The AtomicEnum class is this

  1. How can I examine if it does the operations atomically?
  2. Is there a tool for seeing the compiled code and be sure that it does really all in only one machine instruction?
  3. Is it possible to discover it from the code?
  4. So if this Atomic enum works, I can have an attribute AtomicEnum and it will be possible to use it safely without volatile keyword and synchronized getters and setters?
Was it helpful?

Solution

Today I saw this utility class for AtomicEnum but I wonder if it is possible to have an atomic enum why it is not included in Java standard libraries?

The AtomicEnum class that you linked to is just wrapping the AtomicReference class which gives concurrent access for any Object.

Really a volatile enumField is all you need if you have multiple threads that are getting and setting it concurrently. The volatile keyword ensures that updates made by one thread are seen by other threads.

You need the AtomicReference if you need to do a compareAndSet(...) type of method – atomically test if the field is a particular value and only then update it. You could use AtomicReference something like the following:

private final AtomicReference<MyEnum> atomicColor = new AtomicReference<>();
...
atomicColor.set(ColorEnum.RED);
...
if (atomicColor.compareAndSet(ColorEnum.RED, ColorEnum.GREEN)) {
   ...
}
...
ColorEnum color = atomicColor.get();

How can I examine if it does the operations atomically?

AtomicReference is part of the java.util.concurrent classes which are well tested.

Is there a tool for seeing the compiled code and be sure that it does really all in only one machine instruction?

That shouldn't be necessary. You can take a look at the AtomicReference source if you care to see what it is doing. Unfortunately the real magic is in the sun.misc.Unsafe native code.

Is it possible to discover it from the code?

That shouldn't be necessary.

So if this Atomic enum works, I can have an attribute AtomicEnum and it will be possible to use it safely without volatile keyword and synchronized getters and setters?

Yes, AtomicReference wraps a volatile V value so you don't have to do it.

OTHER TIPS

This AtomicEnum is simply a thin wrapper around an AtomicReference, which makes sense since a n enum value is simply an object (reference).

So if AtomicReference works correctly (and I think we can assume that), the AtomicEnum will work as well.

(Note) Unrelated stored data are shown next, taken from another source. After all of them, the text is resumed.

(** Every operation of the token client that reports success has handed exactly
    one transaction to the node.  It carries one message, the one the request
    asks for with the sender as owner, in an encoding that is decoded to the
    message, and one signature, which verifies; the sender alone has to sign.  A
    new owner, and a receiver of minted tokens, is an address. *)
Theorem token_operations_send d priv address op b (s s' : client W C) r :
  holds_key d (From b) (Password b) priv address -> secp_usable priv -> btx_Simulate b = false ->
  run_op (store_manager d) (Some direct_handlers) op b s = (Ok r, s') ->
  exists bz m sender from s1, sent (cl_world s') = sent (cl_world s) ++ [bz] /\
    QueryAddress (store_manager d) (From b) (Password b) s = (Ok sender, s1) /\ Acc_String sender = Ok from /\ asked op from m /\
    carries_one (Msg := Msg) cfg priv (btx_Memo b) ("/" +:+ MessageName m) (TokenMsg_Marshal m) bz /\
    (TokenMsg_wf m -> Z.of_nat (length (TokenMsg_Marshal m)) < 2 ^ 62 -> TokenMsg_decodes_to m (TokenMsg_Marshal m)) /\
    (addr_ok sender -> sender <> [] -> msg_GetSigners m = Ok [sender]).
Proof using All.
  intros Hk Hs Hsim E.
  assert ((m ← op_message (store_manager d) op b; BuildAndSend cfg (store_manager d) (Some direct_handlers) TxJSONEncoder impl [token_msg m] b) s
          = (Ok r, s')) as E' by (by destruct op).
  destruct (module_sends cfg TxJSONEncoder impl d priv address _ token_msg b s s' r carried (fun m => ex_intro _ _ eq_refl)
    (token_op_message_sends _ op b) Hk Hs Hsim E') as (bz & m & s1 & value & Em & [= <-] & Hj & Hc).
  destruct (token_op_message_asked _ _ _ _ _ _ Em) as (sender & from & s2 & Hq & Hf & Ha).
  exists bz, m, sender, from, s2. split_and!; try done; [apply TokenMsg_decodes|]. intros Hok Hne.
  assert (msg_GetSigners m = owner_signs (TokenMsg_Owner m)) as -> by (by destruct m).
  rewrite (token_asked_owner _ _ _ Ha). unfold owner_signs, MustAccAddressFromBech32. by rewrite (sender_read sender from Hok Hne Hf).
Qed.
End Sends.
(** *** The matcher finds only what the pattern allows *)

Lemma star_loop_sound body r1 k :
  (forall s k' res, body s k' = Some res ->
     exists s', matches r1 s s' /\ k' s' = Some res) ->
  forall fuel s res, star_loop body k fuel s = Some res ->
    exists s', matches (Star r1) s s' /\ k s' = Some res.
Proof.
  intros Hbody. induction fuel as [| fuel IHf]; intros s0 res H; simpl in H.
  - exists s0. split; [constructor | exact H].
  - match type of H with
    | match ?e with _ => _ end = _ => destruct e as [res1 |] eqn:E1
    end.
    + apply Hbody in E1 as (s1 & H1 & Hk).
      destruct (length (after s1) <? length (after s0))%nat; [| discriminate].
      apply IHf in Hk as (s2 & H2 & Hk).
      exists s2. split; [econstructor; eauto | congruence].
    + exists s0. split; [constructor | exact H].
Qed.

(** A result of [exec] went through a match of the pattern, and is what the
    continuation returned at the end of that match. *)
Lemma exec_sound r : forall s k res,
  exec r s k = Some res -> exists s', matches r s s' /\ k s' = Some res.
Proof.
  induction r as [| p | | r1 IH1 r2 IH2 | r1 IH1 r2 IH2 | r1 IH1 | r1 IH1 | name r1 IH1];
    intros s0 k res H.
  - exists s0. split; [constructor | exact H].
  - simpl in H. destruct (after s0) as [| c rest] eqn:Ha; [discriminate |].
    destruct (p c) eqn:Hp; [| discriminate].
    exists (step c rest s0). split; [by constructor | exact H].
  - simpl in H. exists s0. split; [| destruct (before s0) as [| c l]; [exact H |];
      destruct (is_newline c); [exact H | discriminate]].
    constructor. destruct (before s0) as [| c l] eqn:Hb; [by left |].
    destruct (is_newline c) eqn:Hn; [| discriminate]. right. by exists c, l.
  - simpl in H. apply IH1 in H as (s1 & H1 & H).
    apply IH2 in H as (s2 & H2 & H).
    exists s2. split; [econstructor; eauto | exact H].
  - simpl in H. destruct (exec r1 s0 k) as [res1 |] eqn:E1.
    + apply IH1 in E1 as (s1 & H1 & Hk). exists s1. split; [by apply M_AltL | congruence].
    + apply IH2 in H as (s1 & H1 & Hk). exists s1. split; [by apply M_AltR | exact Hk].
  - eapply star_loop_sound; [exact IH1 | exact H].
  - simpl in H. destruct (exec r1 s0 Some) eqn:E1; [discriminate |].
    exists s0. split; [by constructor | exact H].
  - simpl in H. apply IH1 in H as (s1 & H1 & Hk).
    eexists. split; [constructor; exact H1 | exact Hk].
Qed.


(** A match consumes a segment of the text and leaves the rest in place. *)
Lemma matches_segment r s s' :
  matches r s s' ->
  exists l, after s = l ++ after s' /\ before s' = rev l ++ before s.
Proof.
  induction 1 as [s | p c rest s Ha Hp | s Hb | r1 r2 s s1 s2 _ IH1 _ IH2
                 | r1 r2 s s1 _ IH | r1 r2 s s1 _ IH | r s
                 | r s s1 s2 _ IH1 _ IH2 | r s Hn | name r s s1 _ IH].
  - by exists [].
  - exists [c]. by rewrite Ha.
  - by exists [].
  - destruct IH1 as (l1 & Ha1 & Hb1), IH2 as (l2 & Ha2 & Hb2).
    exists (l1 ++ l2). rewrite Ha1, Ha2, Hb2, Hb1, rev_app_distr, <- !app_assoc. done.
  - exact IH.
  - exact IH.
  - by exists [].
  - destruct IH1 as (l1 & Ha1 & Hb1), IH2 as (l2 & Ha2 & Hb2).
    exists (l1 ++ l2). rewrite Ha1, Ha2, Hb2, Hb1, rev_app_distr, <- !app_assoc. done.
  - by exists [].
  - exact IH.
Qed.

Lemma matches_text r s s' : matches r s s' -> text_of s' = text_of s.
Proof.
  intros H. apply matches_segment in H as (l & Ha & Hb).
  unfold text_of. rewrite Ha, Hb, rev_app_distr, rev_involutive, <- app_assoc. done.
Qed.

(** Groups the pattern does not have keep what they held. *)
Lemma matches_caps_other name r s s' :
  matches r s s' -> mentions name r = false ->
  lookup_cap name (caps s') = lookup_cap name (caps s).
Proof.
  induction 1 as [s | p c rest s Ha Hp | s Hb | r1 r2 s s1 s2 _ IH1 _ IH2
                 | r1 r2 s s1 _ IH | r1 r2 s s1 _ IH | r s
                 | r s s1 s2 _ IH1 _ IH2 | r s Hn | n r s s1 _ IH];
    simpl; intros Hm; try done.
  - apply orb_false_iff in Hm as [Hm1 Hm2]. rewrite IH2, IH1; done.
  - apply orb_false_iff in Hm as [Hm1 Hm2]. by apply IH.
  - apply orb_false_iff in Hm as [Hm1 Hm2]. by apply IH.
  - rewrite IH2, IH1; done.
  - apply orb_false_iff in Hm as [Hm1 Hm2]. rewrite Hm1. by apply IH.
Qed.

The access to the reference is atomic, but the access to the object is not. So a change in value of reference will be properly propagated across all threads but a change in the actual enum object might not.
Example...

enum Weekdays {
    public int rank = 0;
    MONDAY, TUESDAY, WEDNESDAY, THURSDAY, FRIDAY;
}

Case 1:

AtomicEnum<Weekdays> today = Weekdays.TUESDAY;

Each thread sharing 'today' will have a reference of Weekdays.TUESDAY

Case 2:

today.rank = 3;

There is no guarantee that each thread will have the updated rank. (rank is not volatile. Everyone maintains separate copy of the object in cache.)

So reference access is atomic but that to object is not.
Note:
1) Atomic access does not mean execution in one machine instruction. But logically it can be thought like this. Although it is indivisible, it can comprise of several instructions.
2) Even if such tool existed, it would be too difficult to test it since the update process is almost unpredictable. So false positive results are possible.

Hope this helps.

I think there is no point writing any such class. In fact if you are writing such class you need to rethink about the responsibility of the class. ENUMs are absolutely thread safe so I am not sure why someone need AtominEnum, or is it just some class which is Atomic and also using some enum but then naming it AtomicEnum is very confusing not good in design or naming convention.